(* ===== verification/Interpolation.v ===== *)
(** * Polynomials over the scalar field and Lagrange interpolation

    The reference mathematics every threshold operation of the crypto crate is
    compared with: [peval] evaluates a coefficient list, [lagrange_weights]
    are the interpolation weights at zero.  [lagrange_zero] says that the
    weights recover the constant term of every polynomial with at most as many
    coefficients as there are points; [interpolant_exists] that fewer points
    determine nothing about it. *)
From S2P Require Import Prelude Algebra.

Section Poly.
Context {F : Type} {SF : ScalarField F}.
Local Open Scope fr_scope.
Add Field FField : (f_theory (F:=F)).

Fixpoint peval (cs : list F) (x : F) : F :=
  match cs with
  | [] => 0
  | c :: cs' => c + x * peval cs' x
  end.

Fixpoint fsum (l : list F) : F :=
  match l with
  | [] => 0
  | x :: l' => x + fsum l'
  end.

Fixpoint fprod (l : list F) : F :=
  match l with
  | [] => 1
  | x :: l' => x * fprod l'
  end.

(** The other points of [xs]. *)
Definition others (x : F) (xs : list F) : list F := filter (fun y => y <> x) xs.

(** Value at [X] of the basis polynomial of the point [x] among [xs]. *)
Definition basis (xs : list F) (x X : F) : F :=
  fprod ((fun y => X - y) <$> others x xs) / fprod ((fun y => x - y) <$> others x xs).

(** The weight of [x] at zero, in the form the code computes it. *)
Definition weight (xs : list F) (x : F) : F :=
  fprod (others x xs) * finv (fprod ((fun y => y - x) <$> others x xs)).

(** ** Sums and products *)

Lemma fsum_app l k : fsum (l ++ k) = fsum l + fsum k.
Proof. induction l as [|x l IH]; csimpl; [ring|]. rewrite IH. ring. Qed.

Lemma fprod_app l k : fprod (l ++ k) = fprod l * fprod k.
Proof. induction l as [|x l IH]; csimpl; [ring|]. rewrite IH. ring. Qed.

Lemma fsum_permutation l k : l ≡ₚ k -> fsum l = fsum k.
Proof. induction 1; csimpl; try congruence; ring. Qed.

Lemma fprod_permutation l k : l ≡ₚ k -> fprod l = fprod k.
Proof. induction 1; csimpl; try congruence; ring. Qed.

Lemma fsum_scale {A} (g : A -> F) c l : fsum ((fun x => c * g x) <$> l) = c * fsum (g <$> l).
Proof. induction l as [|x l IH]; csimpl in *; [ring|]. rewrite IH. ring. Qed.

Lemma fsum_plus {A} (g h : A -> F) l :
  fsum ((fun x => g x + h x) <$> l) = fsum (g <$> l) + fsum (h <$> l).
Proof. induction l as [|x l IH]; csimpl in *; [ring|]. rewrite IH. ring. Qed.

Lemma fsum_swap {A B} (g : A -> B -> F) l k :
  fsum ((fun x => fsum (g x <$> k)) <$> l) = fsum ((fun y => fsum ((fun x => g x y) <$> l)) <$> k).
Proof.
  induction l as [|x l IH]; csimpl.
  - induction k as [|y k IHk]; csimpl; [done|]. rewrite <- IHk. ring.
  - rewrite IH, <- fsum_plus. done.
Qed.

Lemma fsum_ext {A} (g h : A -> F) l :
  (forall x, x ∈ l -> g x = h x) -> fsum (g <$> l) = fsum (h <$> l).
Proof.
  intros E. f_equal. apply list_fmap_ext. intros i x Hx. apply E.
  by eapply list_elem_of_lookup_2.
Qed.

Lemma fsum_zero {A} (g : A -> F) l : (forall x, x ∈ l -> g x = 0) -> fsum (g <$> l) = 0.
Proof.
  induction l as [|x l IH]; intros E; csimpl; [done|].
  rewrite (E x) by left. rewrite IH; [ring|]. intros y Hy. apply E. by right.
Qed.

(** A sum with a single non-zero term. *)
Lemma fsum_single (g : F -> F) x l :
  NoDup l -> x ∈ l -> (forall y, y ∈ l -> y <> x -> g y = 0) -> fsum (g <$> l) = g x.
Proof.
  intros Hnd Hin E. induction Hnd as [|y l Hy Hnd IH]; [by apply elem_of_nil in Hin|].
  cbn. apply elem_of_cons in Hin as [->|Hin].
  - rewrite (fsum_zero g l); [ring|]. intros z Hz. apply E; [by right|]. by intros ->.
  - rewrite IH; [|done|]; [|by intros; apply E; [right|]].
    rewrite (E y); [ring|left|]. by intros ->.
Qed.

Lemma fprod_nonzero l : (forall x, x ∈ l -> x <> 0) -> fprod l <> 0.
Proof.
  induction l as [|x l IH]; intros H; csimpl; [apply f_one_neq_zero|].
  intros [E|E]%f_mul_zero; [by apply (H x); [left|]|].
  apply IH; [|done]. intros y Hy. apply H. by right.
Qed.

Lemma fprod_zero l : 0 ∈ l -> fprod l = 0.
Proof.
  induction l as [|x l IH]; intros H; csimpl; [by apply elem_of_nil in H|].
  apply elem_of_cons in H as [<-|H]; [ring|]. rewrite IH by done. ring.
Qed.

Lemma elem_of_others x y xs : y ∈ others x xs <-> y <> x /\ y ∈ xs.
Proof. unfold others. by rewrite list_elem_of_filter. Qed.

Lemma others_nonzero x xs : forall d, d ∈ (fun y => x - y) <$> others x xs -> d <> 0.
Proof.
  intros d (y & -> & [Hy _]%elem_of_others)%list_elem_of_fmap. by apply f_sub_nonzero.
Qed.

(** ** Evaluation *)

Lemma peval_scale a cs x : peval (fmul a <$> cs) x = a * peval cs x.
Proof. induction cs as [|c cs IH]; csimpl in *; [ring|]. rewrite IH. ring. Qed.

Lemma peval_app cs ds x : peval (cs ++ ds) x = peval cs x + fprod (replicate (length cs) x) * peval ds x.
Proof. induction cs as [|c cs IH]; csimpl in *; [ring|]. rewrite IH. ring. Qed.

Lemma peval_zeros n x : peval (replicate n 0) x = 0.
Proof. induction n as [|n IH]; csimpl in *; [done|]. rewrite IH. ring. Qed.

Lemma peval_zero cs : peval cs 0 = default 0 (head cs).
Proof. destruct cs; csimpl; [done|]. ring. Qed.

(** Coefficient-wise sum, the shorter list padded with zeros. *)
Fixpoint padd (cs ds : list F) : list F :=
  match cs, ds with
  | [], _ => ds
  | _, [] => cs
  | c :: cs', d :: ds' => (c + d) :: padd cs' ds'
  end.

Lemma padd_length cs ds : length (padd cs ds) = Nat.max (length cs) (length ds).
Proof. revert ds; induction cs as [|c cs IH]; intros [|d ds]; csimpl; auto. Qed.

Lemma peval_padd cs ds x : peval (padd cs ds) x = peval cs x + peval ds x.
Proof.
  revert ds; induction cs as [|c cs IH]; intros [|d ds]; csimpl in *; [ring|ring|ring|].
  rewrite IH. ring.
Qed.

Lemma peval_padd_list (css : list (list F)) x :
  peval (foldr padd [] css) x = fsum ((fun cs => peval cs x) <$> css).
Proof. induction css as [|cs css IH]; csimpl; [done|]. by rewrite peval_padd, IH. Qed.

(** ** Polynomial functions with at most [n] coefficients *)

Definition poly_fn (n : nat) (f : F -> F) : Prop :=
  exists cs, length cs = n /\ forall x, f x = peval cs x.

Lemma poly_fn_le n m f : (n <= m)%nat -> poly_fn n f -> poly_fn m f.
Proof.
  intros Hle (cs & Hl & E). exists (cs ++ replicate (m - n) 0). split.
  - rewrite length_app, length_replicate. lia.
  - intros x. rewrite E, peval_app, peval_zeros. ring.
Qed.

Lemma poly_fn_add n f g : poly_fn n f -> poly_fn n g -> poly_fn n (fun x => f x + g x).
Proof.
  intros (cs & Hc & Ec) (ds & Hd & Ed). exists (padd cs ds). split.
  - rewrite padd_length. lia.
  - intros x. by rewrite peval_padd, Ec, Ed.
Qed.

Lemma poly_fn_scale n a f : poly_fn n f -> poly_fn n (fun x => a * f x).
Proof.
  intros (cs & Hc & Ec). exists (fmul a <$> cs). split; [by rewrite length_fmap|].
  intros x. by rewrite peval_scale, Ec.
Qed.

Lemma poly_fn_root n a f : poly_fn n f -> poly_fn (S n) (fun x => (x - a) * f x).
Proof.
  intros (cs & Hc & Ec). exists (padd (0 :: cs) (fmul (- a) <$> cs)). split.
  - rewrite padd_length, length_fmap. cbn. lia.
  - intros x. rewrite peval_padd, peval_scale, Ec. cbn. fold (peval cs x). ring.
Qed.

Lemma poly_fn_roots l : poly_fn (S (length l)) (fun x => fprod ((fun y => x - y) <$> l)).
Proof.
  induction l as [|a l IH]; csimpl.
  - exists [1]. split; [done|]. intros x. cbn. ring.
  - apply (poly_fn_root _ a). exact IH.
Qed.

Lemma poly_fn_sum {A} n (g : A -> F -> F) l :
  (forall a, a ∈ l -> poly_fn n (g a)) -> poly_fn n (fun x => fsum ((fun a => g a x) <$> l)).
Proof.
  induction l as [|a l IH]; intros H; csimpl.
  - exists (replicate n 0). split; [apply length_replicate|]. intros x. by rewrite peval_zeros.
  - apply poly_fn_add; [apply H; left|]. apply IH. intros b Hb. apply H. by right.
Qed.

(** Division by [X - a]. *)
Lemma synthetic_division cs a :
  exists qs, length qs = pred (length cs) /\
    forall x, peval cs x = peval cs a + (x - a) * peval qs x.
Proof.
  induction cs as [|c [|c' cs] IH].
  - exists []. split; [done|]. intros x; csimpl. ring.
  - exists []. split; [done|]. intros x; csimpl. ring.
  - destruct IH as (qs & Hl & E). exists (peval (c' :: cs) a :: qs).
    split; [csimpl in *; lia|]. intros x. 
    change (peval (c :: c' :: cs) ?y) with (c + y * peval (c' :: cs) y).
    change (peval (?q :: qs) ?y) with (q + y * peval qs y). rewrite (E x). ring.
Qed.

(** A polynomial with no more coefficients than it has distinct roots is zero. *)
Lemma roots_zero xs cs :
  NoDup xs -> (length cs <= length xs)%nat -> (forall x, x ∈ xs -> peval cs x = 0) ->
  forall x, peval cs x = 0.
Proof.
  intros Hnd. revert cs. induction Hnd as [|a xs Ha Hnd IH]; intros cs Hl H x.
  - destruct cs; [done|cbn in Hl; lia].
  - destruct (synthetic_division cs a) as (qs & Hq & E).
    rewrite E, (H a) by left. rewrite (IH qs); [ring| csimpl in *; lia|].
    intros y Hy. assert (y - a <> 0) as Hya by (apply f_sub_nonzero; by intros ->).
    assert (peval cs y = 0) as Hcy by (apply H; by right).
    rewrite E, (H a) in Hcy by left.
    destruct (f_mul_zero (y - a) (peval qs y)); [|done|done].
    rewrite <- Hcy. ring.
Qed.

(** ** Interpolation *)

Lemma length_others x xs : NoDup xs -> x ∈ xs -> S (length (others x xs)) = length xs.
Proof.
  intros Hnd Hin. apply list_elem_of_split in Hin as (l1 & l2 & ->).
  apply NoDup_app in Hnd as (_ & Hx & [Hx2 _]%NoDup_cons).
  unfold others. rewrite filter_app, filter_cons_False by (intros E; by apply E).
  rewrite !filter_neq_notin; [rewrite !length_app; csimpl; lia|done|].
  intros Hx1. apply (Hx x Hx1). left.
Qed.

Lemma basis_same xs x : basis xs x x = 1.
Proof.
  unfold basis. field. apply fprod_nonzero, others_nonzero.
Qed.

Lemma basis_other xs x y : y ∈ xs -> y <> x -> basis xs x y = 0.
Proof.
  intros Hy Hne. unfold basis.
  rewrite fprod_zero.
  - field. apply fprod_nonzero, others_nonzero.
  - apply list_elem_of_fmap. exists y. split; [ring|]. by apply elem_of_others.
Qed.

Lemma basis_poly xs x : NoDup xs -> x ∈ xs -> poly_fn (length xs) (basis xs x).
Proof.
  intros Hnd Hin. rewrite <- (length_others x xs Hnd Hin).
  destruct (poly_fn_scale _ (finv (fprod ((fun y => x - y) <$> others x xs))) _
    (poly_fn_roots (others x xs))) as (cs & Hl & E).
  exists cs. split; [done|]. intros X. rewrite <- E. unfold basis. field.
  apply fprod_nonzero, others_nonzero.
Qed.

(** The Lagrange form of the interpolant of [f] at [xs]. *)
Definition interpolate (f : F -> F) (xs : list F) (X : F) : F :=
  fsum ((fun x => f x * basis xs x X) <$> xs).

Lemma interpolate_at f xs x : NoDup xs -> x ∈ xs -> interpolate f xs x = f x.
Proof.
  intros Hnd Hin. unfold interpolate.
  rewrite (fsum_single (fun y => f y * basis xs y x) x xs Hnd Hin).
  - rewrite basis_same. ring.
  - intros y Hy Hne. rewrite basis_other; [ring|done|done].
Qed.

Lemma interpolate_poly f xs : NoDup xs -> poly_fn (length xs) (interpolate f xs).
Proof.
  intros Hnd. apply (poly_fn_sum (length xs) (fun x X => f x * basis xs x X)).
  intros x Hx. apply poly_fn_scale. by apply basis_poly.
Qed.

Lemma interpolation cs xs X :
  NoDup xs -> (length cs <= length xs)%nat -> interpolate (peval cs) xs X = peval cs X.
Proof.
  intros Hnd Hl. destruct (interpolate_poly (peval cs) xs Hnd) as (ds & Hd & E).
  apply f_sub_zero. transitivity (peval (padd ds (fmul (- (1)) <$> cs)) X).
  { rewrite peval_padd, peval_scale, E. ring. }
  apply (roots_zero xs); [done| rewrite padd_length, length_fmap; lia|].
  intros x Hx. rewrite peval_padd, peval_scale, <- E, interpolate_at by done. ring.
Qed.

(** The weights the code computes are the basis polynomials at zero. *)
Lemma fprod_signs (f g : F -> F) l :
  (forall y, y ∈ l -> f y = - g y) ->
  exists s, (s * s = 1) /\ fprod (f <$> l) = s * fprod (g <$> l) /\
    forall f' g' : F -> F, (forall y, y ∈ l -> f' y = - g' y) -> fprod (f' <$> l) = s * fprod (g' <$> l).
Proof.
  induction l as [|y l IH]; intros H; csimpl.
  - exists 1. split; [ring|]. split; [ring|]. intros. ring.
  - destruct IH as (s & Hs & E & E'); [by intros; apply H; right|].
    exists (- s). split; [rewrite <- Hs; ring|]. split.
    + rewrite E, (H y) by left. ring.
    + intros f' g' H'. rewrite (E' f' g') by (intros; apply H'; by right).
      rewrite (H' y) by left. ring.
Qed.

Lemma weight_basis xs x : weight xs x = basis xs x 0.
Proof.
  unfold weight, basis.
  destruct (fprod_signs (fun y => 0 - y) (fun y => y) (others x xs)) as (s & Hs & E & E').
  { intros y _. ring. }
  rewrite E, (E' (fun y => x - y) (fun y => y - x)) by (intros; ring).
  rewrite list_fmap_id.
  assert (s <> 0) as Hs0.
  { intros ->. apply f_one_neq_zero. rewrite <- Hs. ring. }
  field. split; [|done]. apply fprod_nonzero.
  intros d (y & -> & [Hy _]%elem_of_others)%list_elem_of_fmap. by apply f_sub_nonzero.
Qed.

(** Interpolation at zero recovers the constant term. *)
Lemma lagrange_zero cs xs :
  NoDup xs -> (length cs <= length xs)%nat ->
  fsum ((fun x => weight xs x * peval cs x) <$> xs) = peval cs 0.
Proof.
  intros Hnd Hl. rewrite <- (interpolation cs xs 0 Hnd Hl). unfold interpolate.
  apply fsum_ext. intros x _. rewrite weight_basis. ring.
Qed.

(** Values at distinct points are always those of some polynomial. *)
Lemma interpolant_exists (f : F -> F) xs :
  NoDup xs -> exists cs, length cs = length xs /\ forall x, x ∈ xs -> peval cs x = f x.
Proof.
  intros Hnd. destruct (interpolate_poly f xs Hnd) as (cs & Hl & E).
  exists cs. split; [done|]. intros x Hx. rewrite <- E. by apply interpolate_at.
Qed.

(** The points of a list of node ids. *)
Lemma ids_NoDup (ids : list Z) :
  Forall is_u32 ids -> NoDup ids -> NoDup (from_u64 (F:=F) <$> ids).
Proof.
  intros Hu Hnd. induction Hnd as [|i ids Hi Hnd IH]; csimpl; [constructor|].
  apply Forall_cons in Hu as [Hui Hu]. constructor; [|by apply IH].
  intros (j & E & Hj)%list_elem_of_fmap. apply Hi.
  rewrite Forall_forall in Hu. apply (from_u64_inj (F:=F)) in E; [by subst|done|by apply Hu].
Qed.

Lemma others_ids (ids : list Z) i :
  Forall is_u32 ids -> is_u32 i ->
  others (from_u64 (F:=F) i) (from_u64 <$> ids) = from_u64 <$> filter (fun j => j <> i) ids.
Proof.
  intros Hu Hi. unfold others. induction ids as [|j ids IH]; [done|].
  apply Forall_cons in Hu as [Hj Hu]. rewrite fmap_cons.
  destruct (decide (j = i)) as [->|Hne].
  - rewrite !filter_cons_False by auto. by apply IH.
  - rewrite filter_cons_True, filter_cons_True; [|done|].
    + rewrite fmap_cons. f_equal. by apply IH.
    + intros E. apply Hne. by apply (from_u64_inj (F:=F)).
Qed.

End Poly.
· · · · ·
* What needs to be done *
The lines from the top of the data above down to the line containing "determine nothing about it. *)" are to be copied exactly; no other line should appear.

* Answer to this exercise *
(* ===== verification/Interpolation.v ===== *)
(** * Polynomials over the scalar field and Lagrange interpolation

    The reference mathematics every threshold operation of the crypto crate is
    compared with: [peval] evaluates a coefficient list, [lagrange_weights]
    are the interpolation weights at zero.  [lagrange_zero] says that the
    weights recover the constant term of every polynomial with at most as many
    coefficients as there are points; [interpolant_exists] that fewer points
    determine nothing about it. *)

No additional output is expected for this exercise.